- **Requirement**
Every line of the listing that contains the word "StructError" is to be copied out.
Data records Block Start
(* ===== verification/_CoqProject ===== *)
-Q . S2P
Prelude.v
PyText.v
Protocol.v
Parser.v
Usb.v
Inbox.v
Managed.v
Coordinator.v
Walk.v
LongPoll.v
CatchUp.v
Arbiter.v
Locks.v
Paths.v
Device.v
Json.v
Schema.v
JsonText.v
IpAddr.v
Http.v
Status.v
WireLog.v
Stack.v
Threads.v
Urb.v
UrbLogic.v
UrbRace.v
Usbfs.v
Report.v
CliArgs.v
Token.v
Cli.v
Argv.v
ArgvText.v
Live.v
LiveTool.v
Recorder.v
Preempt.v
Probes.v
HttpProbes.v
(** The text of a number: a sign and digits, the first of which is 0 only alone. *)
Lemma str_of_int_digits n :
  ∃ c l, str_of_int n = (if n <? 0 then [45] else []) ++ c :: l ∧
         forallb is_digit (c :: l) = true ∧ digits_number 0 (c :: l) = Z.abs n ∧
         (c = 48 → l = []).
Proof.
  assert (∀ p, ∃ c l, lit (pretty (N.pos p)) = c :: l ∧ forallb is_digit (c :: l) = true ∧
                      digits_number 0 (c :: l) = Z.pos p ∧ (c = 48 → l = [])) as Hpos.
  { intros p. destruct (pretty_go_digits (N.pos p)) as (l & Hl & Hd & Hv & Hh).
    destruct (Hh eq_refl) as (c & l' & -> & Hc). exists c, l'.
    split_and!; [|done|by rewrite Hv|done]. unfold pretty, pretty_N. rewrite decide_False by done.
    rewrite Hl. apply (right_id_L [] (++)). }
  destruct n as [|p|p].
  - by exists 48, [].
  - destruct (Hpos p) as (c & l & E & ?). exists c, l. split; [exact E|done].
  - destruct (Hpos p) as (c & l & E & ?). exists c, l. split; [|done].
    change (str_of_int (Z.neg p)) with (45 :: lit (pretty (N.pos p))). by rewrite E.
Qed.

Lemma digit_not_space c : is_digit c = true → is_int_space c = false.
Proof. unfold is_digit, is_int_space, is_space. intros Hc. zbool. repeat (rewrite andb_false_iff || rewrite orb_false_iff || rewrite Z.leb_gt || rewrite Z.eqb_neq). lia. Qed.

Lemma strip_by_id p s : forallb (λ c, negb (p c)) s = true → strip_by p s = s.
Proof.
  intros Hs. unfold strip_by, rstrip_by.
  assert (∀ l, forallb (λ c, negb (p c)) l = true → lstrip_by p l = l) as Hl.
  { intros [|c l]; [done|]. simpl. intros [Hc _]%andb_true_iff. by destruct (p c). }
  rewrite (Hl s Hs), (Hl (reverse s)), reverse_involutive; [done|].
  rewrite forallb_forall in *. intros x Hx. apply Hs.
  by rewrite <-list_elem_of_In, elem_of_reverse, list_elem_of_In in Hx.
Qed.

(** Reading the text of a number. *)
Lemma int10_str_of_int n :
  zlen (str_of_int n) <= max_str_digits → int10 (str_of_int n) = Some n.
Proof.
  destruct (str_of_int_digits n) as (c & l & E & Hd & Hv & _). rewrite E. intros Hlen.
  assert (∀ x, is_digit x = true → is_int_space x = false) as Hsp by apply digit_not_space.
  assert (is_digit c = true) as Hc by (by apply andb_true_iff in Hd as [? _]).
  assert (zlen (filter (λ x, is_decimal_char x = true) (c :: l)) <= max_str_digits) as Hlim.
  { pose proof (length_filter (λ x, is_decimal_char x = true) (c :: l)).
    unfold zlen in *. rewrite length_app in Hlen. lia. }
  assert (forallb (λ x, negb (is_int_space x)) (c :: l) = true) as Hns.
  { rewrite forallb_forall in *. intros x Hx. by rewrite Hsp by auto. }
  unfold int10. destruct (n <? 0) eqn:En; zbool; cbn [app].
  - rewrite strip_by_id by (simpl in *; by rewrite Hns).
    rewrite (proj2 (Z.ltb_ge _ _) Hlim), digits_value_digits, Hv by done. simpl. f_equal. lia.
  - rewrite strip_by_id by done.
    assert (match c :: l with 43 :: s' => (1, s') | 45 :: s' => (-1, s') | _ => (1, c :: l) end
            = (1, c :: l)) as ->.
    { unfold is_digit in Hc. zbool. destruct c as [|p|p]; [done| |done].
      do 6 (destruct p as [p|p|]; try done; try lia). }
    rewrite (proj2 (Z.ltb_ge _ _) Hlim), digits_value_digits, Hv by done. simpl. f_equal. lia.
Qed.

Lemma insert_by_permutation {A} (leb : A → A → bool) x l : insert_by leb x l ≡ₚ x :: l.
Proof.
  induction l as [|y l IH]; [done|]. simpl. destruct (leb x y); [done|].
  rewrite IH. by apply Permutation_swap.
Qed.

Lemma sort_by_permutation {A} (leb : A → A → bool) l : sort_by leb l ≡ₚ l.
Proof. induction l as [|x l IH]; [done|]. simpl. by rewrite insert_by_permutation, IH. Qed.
Data records Block End
Data records Block Start
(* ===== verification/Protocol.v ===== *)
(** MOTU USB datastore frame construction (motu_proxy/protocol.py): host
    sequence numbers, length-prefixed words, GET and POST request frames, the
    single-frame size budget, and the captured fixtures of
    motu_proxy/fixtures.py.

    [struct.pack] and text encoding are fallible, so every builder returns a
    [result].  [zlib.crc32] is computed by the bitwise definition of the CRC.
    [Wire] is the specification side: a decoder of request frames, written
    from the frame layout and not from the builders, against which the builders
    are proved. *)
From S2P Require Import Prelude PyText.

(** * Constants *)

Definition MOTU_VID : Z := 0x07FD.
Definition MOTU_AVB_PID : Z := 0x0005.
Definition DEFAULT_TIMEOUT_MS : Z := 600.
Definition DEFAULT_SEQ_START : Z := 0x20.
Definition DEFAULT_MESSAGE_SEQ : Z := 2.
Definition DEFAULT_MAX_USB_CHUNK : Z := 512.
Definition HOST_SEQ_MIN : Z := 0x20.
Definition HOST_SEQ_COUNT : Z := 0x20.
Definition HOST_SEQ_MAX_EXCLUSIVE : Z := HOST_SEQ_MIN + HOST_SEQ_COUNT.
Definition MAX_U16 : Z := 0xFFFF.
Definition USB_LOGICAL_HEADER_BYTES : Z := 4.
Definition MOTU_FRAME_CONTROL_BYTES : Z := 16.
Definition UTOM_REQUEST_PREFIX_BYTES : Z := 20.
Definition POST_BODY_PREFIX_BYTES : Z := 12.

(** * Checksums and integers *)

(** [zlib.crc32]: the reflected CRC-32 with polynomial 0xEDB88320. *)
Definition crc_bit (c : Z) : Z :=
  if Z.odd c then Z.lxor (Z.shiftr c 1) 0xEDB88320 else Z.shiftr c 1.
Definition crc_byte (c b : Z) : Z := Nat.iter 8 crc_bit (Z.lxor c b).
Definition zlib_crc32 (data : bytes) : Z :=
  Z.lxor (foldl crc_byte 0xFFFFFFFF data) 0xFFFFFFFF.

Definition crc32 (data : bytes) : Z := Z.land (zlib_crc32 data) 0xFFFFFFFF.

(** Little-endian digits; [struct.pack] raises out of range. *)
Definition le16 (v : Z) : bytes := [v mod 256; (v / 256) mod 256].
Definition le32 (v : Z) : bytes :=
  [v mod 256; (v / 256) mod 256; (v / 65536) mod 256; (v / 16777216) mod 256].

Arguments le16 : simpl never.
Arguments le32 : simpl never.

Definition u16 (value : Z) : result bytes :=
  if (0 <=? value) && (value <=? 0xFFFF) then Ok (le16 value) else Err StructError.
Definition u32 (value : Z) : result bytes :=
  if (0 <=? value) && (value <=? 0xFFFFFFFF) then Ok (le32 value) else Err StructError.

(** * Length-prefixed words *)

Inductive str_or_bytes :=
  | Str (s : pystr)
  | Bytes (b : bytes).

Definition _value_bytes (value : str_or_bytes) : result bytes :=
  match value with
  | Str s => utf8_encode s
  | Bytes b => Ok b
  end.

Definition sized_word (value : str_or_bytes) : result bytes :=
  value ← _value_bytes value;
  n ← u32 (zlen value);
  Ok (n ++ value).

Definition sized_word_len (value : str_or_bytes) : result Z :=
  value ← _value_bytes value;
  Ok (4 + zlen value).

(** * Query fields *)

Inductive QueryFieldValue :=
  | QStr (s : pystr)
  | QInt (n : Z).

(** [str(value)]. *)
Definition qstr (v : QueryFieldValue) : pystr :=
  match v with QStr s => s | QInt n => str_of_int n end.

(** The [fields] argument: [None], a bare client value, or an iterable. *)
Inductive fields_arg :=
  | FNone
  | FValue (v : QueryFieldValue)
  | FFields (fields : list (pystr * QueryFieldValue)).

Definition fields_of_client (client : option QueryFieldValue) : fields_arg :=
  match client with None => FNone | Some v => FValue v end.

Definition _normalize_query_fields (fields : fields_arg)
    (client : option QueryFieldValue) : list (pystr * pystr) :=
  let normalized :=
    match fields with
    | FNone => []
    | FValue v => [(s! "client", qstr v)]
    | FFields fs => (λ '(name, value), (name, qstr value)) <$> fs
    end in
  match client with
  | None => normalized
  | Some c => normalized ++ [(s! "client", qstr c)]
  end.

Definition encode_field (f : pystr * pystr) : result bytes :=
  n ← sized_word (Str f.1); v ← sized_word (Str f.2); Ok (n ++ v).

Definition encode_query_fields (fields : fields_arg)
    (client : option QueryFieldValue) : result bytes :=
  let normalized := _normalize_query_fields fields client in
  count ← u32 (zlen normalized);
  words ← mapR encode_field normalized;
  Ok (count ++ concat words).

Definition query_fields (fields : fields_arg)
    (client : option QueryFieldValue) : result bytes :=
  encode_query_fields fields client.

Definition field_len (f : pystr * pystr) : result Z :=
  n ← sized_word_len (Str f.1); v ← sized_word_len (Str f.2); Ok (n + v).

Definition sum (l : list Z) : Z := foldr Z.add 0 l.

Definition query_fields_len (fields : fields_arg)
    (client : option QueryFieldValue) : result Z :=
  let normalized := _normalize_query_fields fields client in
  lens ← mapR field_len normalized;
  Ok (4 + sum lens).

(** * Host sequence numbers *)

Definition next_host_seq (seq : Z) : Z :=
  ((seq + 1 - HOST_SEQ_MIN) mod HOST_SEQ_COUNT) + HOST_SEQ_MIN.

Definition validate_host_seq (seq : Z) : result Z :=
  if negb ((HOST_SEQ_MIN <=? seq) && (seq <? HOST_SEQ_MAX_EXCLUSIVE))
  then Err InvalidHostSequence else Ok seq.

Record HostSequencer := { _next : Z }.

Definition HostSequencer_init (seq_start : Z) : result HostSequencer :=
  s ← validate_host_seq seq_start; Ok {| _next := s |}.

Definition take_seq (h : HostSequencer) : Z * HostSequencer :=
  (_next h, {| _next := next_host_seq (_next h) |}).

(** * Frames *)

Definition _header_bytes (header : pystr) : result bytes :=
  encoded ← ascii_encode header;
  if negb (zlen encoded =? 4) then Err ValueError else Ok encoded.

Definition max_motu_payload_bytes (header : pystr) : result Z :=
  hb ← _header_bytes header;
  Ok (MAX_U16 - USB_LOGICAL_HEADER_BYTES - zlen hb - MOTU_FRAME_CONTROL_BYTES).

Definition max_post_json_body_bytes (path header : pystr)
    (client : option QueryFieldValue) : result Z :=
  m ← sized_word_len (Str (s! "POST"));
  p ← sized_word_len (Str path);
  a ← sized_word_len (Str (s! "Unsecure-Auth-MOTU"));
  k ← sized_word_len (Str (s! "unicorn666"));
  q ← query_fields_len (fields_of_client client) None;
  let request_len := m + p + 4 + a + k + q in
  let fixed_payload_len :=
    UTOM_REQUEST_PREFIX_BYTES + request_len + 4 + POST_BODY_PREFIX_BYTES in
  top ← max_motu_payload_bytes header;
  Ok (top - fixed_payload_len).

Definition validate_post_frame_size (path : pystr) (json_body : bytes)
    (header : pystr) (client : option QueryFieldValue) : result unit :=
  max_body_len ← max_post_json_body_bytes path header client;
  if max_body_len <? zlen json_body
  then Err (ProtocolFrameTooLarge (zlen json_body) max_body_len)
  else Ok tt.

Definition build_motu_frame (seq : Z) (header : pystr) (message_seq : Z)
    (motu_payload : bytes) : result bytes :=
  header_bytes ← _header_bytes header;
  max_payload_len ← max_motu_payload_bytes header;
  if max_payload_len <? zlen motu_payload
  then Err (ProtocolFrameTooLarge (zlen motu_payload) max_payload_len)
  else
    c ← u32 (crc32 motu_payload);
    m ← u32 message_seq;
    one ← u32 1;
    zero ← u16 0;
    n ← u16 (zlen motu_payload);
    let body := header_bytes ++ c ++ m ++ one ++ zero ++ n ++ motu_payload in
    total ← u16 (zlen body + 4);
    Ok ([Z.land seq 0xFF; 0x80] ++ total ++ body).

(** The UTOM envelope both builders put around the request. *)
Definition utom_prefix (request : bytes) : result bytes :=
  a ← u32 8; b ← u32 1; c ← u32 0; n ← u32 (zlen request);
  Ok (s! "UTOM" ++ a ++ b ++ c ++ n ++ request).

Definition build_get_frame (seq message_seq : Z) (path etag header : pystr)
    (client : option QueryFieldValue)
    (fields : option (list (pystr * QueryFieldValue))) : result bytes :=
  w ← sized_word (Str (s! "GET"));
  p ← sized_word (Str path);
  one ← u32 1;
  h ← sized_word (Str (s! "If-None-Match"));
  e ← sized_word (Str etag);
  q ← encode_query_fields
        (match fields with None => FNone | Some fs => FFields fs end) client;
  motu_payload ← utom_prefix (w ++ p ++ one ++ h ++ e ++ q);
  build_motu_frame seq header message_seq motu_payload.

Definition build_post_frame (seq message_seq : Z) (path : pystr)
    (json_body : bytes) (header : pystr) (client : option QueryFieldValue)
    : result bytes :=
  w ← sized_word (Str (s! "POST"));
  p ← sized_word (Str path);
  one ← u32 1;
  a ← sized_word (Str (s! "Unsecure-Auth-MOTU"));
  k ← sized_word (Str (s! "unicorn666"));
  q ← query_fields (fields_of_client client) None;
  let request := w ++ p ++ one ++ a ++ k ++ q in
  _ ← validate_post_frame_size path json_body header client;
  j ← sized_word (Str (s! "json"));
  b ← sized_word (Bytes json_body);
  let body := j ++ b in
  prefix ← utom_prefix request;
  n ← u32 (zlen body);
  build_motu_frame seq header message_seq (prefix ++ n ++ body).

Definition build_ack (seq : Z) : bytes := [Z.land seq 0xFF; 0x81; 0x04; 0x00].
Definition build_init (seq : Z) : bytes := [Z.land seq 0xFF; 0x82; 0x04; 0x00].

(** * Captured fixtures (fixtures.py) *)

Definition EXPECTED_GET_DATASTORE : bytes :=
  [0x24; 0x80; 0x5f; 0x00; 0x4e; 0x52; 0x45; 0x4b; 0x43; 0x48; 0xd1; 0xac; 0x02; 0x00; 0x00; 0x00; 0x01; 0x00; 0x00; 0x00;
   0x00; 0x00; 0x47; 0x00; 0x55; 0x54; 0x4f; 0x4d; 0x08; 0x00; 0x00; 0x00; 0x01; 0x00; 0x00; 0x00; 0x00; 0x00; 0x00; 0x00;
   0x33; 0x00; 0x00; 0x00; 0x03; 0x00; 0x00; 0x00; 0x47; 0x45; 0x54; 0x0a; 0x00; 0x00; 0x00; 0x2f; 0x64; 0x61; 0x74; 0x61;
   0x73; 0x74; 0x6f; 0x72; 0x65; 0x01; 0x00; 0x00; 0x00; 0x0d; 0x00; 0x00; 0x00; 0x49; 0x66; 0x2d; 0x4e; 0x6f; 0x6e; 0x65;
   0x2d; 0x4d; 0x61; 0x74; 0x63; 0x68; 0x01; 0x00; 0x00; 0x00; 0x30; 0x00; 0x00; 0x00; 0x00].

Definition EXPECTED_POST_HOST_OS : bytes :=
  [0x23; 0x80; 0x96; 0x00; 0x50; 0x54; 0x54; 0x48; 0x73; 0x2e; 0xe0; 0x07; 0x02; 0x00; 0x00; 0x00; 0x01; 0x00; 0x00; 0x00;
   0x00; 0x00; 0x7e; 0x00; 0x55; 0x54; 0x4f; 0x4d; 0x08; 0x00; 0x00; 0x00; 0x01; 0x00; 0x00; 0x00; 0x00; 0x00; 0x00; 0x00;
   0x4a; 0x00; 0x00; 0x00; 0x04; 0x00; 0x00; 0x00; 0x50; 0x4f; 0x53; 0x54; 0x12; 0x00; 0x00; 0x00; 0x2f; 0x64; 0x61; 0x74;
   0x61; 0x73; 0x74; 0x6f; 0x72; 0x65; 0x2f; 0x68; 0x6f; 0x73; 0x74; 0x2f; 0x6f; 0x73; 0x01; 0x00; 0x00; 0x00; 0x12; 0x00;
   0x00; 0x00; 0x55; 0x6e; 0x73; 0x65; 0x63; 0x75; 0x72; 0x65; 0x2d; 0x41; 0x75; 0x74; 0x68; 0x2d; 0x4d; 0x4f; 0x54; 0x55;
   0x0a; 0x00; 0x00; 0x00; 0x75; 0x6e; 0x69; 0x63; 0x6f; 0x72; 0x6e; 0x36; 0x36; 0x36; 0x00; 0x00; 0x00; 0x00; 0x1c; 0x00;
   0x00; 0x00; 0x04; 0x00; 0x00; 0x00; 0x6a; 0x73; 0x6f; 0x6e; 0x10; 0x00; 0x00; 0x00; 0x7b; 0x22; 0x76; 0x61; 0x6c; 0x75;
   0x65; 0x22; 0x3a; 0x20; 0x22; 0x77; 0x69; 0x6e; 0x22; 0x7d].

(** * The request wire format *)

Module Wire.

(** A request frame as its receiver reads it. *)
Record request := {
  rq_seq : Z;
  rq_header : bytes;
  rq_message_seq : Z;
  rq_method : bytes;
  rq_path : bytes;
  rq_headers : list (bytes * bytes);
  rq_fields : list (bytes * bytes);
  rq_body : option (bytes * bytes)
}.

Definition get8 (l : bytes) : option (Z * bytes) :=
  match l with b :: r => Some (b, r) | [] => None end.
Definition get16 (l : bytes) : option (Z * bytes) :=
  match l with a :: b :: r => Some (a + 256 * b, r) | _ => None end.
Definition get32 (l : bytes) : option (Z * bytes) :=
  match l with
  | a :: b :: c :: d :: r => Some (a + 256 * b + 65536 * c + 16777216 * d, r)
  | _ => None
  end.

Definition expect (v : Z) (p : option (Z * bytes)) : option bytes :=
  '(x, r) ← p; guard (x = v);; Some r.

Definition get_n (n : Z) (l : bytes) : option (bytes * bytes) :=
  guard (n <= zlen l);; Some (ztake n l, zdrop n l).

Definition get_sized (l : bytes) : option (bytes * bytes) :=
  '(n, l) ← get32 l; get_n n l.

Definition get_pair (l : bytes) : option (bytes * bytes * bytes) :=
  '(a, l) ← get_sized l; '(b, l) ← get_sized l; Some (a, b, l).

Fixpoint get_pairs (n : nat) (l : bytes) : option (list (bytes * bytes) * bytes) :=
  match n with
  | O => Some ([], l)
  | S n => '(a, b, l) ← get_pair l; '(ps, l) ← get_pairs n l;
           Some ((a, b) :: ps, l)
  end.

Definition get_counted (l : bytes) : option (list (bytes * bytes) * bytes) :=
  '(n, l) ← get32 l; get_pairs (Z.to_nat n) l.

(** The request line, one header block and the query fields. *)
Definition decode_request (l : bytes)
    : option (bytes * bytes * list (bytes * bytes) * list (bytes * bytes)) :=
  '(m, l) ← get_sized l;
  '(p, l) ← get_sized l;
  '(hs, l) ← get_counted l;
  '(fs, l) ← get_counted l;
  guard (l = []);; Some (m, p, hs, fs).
Data records Block End
- **Exercise answer**
  if (0 <=? value) && (value <=? 0xFFFF) then Ok (le16 value) else Err StructError.
  if (0 <=? value) && (value <=? 0xFFFFFFFF) then Ok (le32 value) else Err StructError.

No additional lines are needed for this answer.